Stored items
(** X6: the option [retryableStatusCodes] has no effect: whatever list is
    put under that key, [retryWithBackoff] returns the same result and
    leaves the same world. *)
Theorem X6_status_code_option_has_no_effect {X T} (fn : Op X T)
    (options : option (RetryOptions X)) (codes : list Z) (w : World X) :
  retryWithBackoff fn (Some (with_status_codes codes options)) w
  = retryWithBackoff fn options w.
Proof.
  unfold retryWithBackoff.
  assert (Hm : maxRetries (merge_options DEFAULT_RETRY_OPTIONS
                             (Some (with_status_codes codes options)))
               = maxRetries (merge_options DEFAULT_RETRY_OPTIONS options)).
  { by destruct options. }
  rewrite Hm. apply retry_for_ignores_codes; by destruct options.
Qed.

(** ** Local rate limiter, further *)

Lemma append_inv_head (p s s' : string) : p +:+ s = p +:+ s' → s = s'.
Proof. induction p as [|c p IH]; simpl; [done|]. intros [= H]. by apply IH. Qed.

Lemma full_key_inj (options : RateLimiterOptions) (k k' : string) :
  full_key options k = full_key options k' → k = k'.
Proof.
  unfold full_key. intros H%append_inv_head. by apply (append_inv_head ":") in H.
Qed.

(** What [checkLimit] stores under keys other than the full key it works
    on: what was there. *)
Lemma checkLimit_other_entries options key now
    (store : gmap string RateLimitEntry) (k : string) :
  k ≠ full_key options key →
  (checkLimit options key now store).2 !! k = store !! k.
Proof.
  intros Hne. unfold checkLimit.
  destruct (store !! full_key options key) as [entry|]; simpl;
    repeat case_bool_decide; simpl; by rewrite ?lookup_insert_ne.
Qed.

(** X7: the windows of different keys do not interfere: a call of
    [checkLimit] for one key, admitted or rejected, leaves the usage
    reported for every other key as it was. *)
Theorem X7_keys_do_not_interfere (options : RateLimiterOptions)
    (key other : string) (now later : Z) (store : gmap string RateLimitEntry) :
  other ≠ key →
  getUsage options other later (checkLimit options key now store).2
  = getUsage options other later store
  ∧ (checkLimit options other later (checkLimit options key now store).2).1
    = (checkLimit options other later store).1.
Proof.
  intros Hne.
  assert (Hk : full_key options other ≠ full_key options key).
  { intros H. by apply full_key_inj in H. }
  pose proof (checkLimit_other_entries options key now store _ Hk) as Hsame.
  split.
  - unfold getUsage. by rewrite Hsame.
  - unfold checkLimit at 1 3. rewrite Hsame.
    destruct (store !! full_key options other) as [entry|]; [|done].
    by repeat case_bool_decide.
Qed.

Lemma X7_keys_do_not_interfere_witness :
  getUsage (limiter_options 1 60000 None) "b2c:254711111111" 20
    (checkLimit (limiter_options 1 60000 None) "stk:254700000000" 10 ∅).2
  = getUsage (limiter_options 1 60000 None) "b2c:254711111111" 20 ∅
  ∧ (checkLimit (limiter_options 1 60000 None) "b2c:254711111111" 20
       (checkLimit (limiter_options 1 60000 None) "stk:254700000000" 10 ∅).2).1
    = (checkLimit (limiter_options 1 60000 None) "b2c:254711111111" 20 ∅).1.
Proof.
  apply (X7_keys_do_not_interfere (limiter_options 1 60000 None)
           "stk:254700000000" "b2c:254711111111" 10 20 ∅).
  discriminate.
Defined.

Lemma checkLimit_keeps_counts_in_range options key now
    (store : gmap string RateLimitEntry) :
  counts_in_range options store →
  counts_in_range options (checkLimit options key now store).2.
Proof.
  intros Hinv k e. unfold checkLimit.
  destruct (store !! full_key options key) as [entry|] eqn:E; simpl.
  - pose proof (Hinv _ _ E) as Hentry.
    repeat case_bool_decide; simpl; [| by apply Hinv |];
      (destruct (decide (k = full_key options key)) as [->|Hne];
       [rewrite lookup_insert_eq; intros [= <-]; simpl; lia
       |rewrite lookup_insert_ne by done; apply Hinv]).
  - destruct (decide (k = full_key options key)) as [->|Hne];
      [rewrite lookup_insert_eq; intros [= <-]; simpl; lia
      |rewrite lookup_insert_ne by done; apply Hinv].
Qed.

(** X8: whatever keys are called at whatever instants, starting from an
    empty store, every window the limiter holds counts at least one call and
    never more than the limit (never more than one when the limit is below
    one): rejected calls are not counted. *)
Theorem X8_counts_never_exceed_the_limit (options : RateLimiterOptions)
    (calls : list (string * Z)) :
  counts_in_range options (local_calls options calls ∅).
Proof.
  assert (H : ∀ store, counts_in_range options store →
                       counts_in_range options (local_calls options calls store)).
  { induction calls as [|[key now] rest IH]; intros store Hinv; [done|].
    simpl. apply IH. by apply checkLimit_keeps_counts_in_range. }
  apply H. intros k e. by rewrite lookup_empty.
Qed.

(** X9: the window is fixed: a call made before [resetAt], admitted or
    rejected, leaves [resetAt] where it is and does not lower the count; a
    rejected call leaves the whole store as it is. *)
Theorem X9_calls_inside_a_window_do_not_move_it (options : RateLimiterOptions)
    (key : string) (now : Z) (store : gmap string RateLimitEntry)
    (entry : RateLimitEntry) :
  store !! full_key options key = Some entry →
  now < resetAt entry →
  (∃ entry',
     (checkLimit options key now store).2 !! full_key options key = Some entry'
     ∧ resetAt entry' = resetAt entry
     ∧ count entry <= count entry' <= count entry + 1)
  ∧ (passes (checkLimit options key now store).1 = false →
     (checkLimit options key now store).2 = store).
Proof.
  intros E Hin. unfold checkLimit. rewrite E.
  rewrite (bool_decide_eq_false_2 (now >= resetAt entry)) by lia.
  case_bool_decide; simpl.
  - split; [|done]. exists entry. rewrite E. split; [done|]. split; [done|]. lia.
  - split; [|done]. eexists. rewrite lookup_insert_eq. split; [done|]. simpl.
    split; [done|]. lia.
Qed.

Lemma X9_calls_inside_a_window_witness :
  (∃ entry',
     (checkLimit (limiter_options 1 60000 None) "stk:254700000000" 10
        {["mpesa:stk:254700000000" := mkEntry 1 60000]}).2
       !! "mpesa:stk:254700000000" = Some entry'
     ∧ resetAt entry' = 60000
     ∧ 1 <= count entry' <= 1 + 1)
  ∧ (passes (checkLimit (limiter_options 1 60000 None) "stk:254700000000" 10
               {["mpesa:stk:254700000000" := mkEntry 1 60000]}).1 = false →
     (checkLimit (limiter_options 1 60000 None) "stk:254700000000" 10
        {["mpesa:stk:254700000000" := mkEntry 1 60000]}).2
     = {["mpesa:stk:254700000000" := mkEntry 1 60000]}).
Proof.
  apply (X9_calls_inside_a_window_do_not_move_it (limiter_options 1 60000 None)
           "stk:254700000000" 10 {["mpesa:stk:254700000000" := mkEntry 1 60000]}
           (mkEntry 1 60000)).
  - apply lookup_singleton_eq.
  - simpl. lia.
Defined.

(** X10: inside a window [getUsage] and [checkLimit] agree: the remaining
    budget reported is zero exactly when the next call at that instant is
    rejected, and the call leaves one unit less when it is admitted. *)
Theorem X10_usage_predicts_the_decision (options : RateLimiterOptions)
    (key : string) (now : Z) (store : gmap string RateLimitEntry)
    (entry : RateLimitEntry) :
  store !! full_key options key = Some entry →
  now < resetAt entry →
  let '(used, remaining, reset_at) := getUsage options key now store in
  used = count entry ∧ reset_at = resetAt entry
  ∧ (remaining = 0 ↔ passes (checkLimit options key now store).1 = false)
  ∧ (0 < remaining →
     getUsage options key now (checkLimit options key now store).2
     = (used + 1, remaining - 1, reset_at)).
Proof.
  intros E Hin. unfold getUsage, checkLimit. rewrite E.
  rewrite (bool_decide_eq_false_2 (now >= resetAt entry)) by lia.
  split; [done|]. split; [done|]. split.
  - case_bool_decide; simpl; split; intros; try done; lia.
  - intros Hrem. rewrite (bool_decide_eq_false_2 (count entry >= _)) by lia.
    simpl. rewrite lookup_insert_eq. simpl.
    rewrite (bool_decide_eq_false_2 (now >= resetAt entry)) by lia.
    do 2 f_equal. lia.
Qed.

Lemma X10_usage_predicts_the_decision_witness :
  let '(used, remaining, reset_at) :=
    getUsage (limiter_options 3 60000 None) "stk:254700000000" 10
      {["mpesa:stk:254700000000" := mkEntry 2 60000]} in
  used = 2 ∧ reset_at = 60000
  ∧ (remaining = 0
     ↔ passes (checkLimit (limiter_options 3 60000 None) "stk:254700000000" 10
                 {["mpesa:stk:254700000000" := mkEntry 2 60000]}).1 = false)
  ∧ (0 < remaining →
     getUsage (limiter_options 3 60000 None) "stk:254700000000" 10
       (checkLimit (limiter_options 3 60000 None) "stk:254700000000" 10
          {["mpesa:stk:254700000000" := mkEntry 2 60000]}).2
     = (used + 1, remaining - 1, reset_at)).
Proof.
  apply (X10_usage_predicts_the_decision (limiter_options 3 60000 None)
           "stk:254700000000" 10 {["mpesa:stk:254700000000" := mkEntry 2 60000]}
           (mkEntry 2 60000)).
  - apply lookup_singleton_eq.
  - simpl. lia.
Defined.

**What to produce:** If a line in the entries above contains "repeat", report it.

**Result for this task:**
    repeat case_bool_decide; simpl; by rewrite ?lookup_insert_ne.
    by repeat case_bool_decide.
    repeat case_bool_decide; simpl; [| by apply Hinv |];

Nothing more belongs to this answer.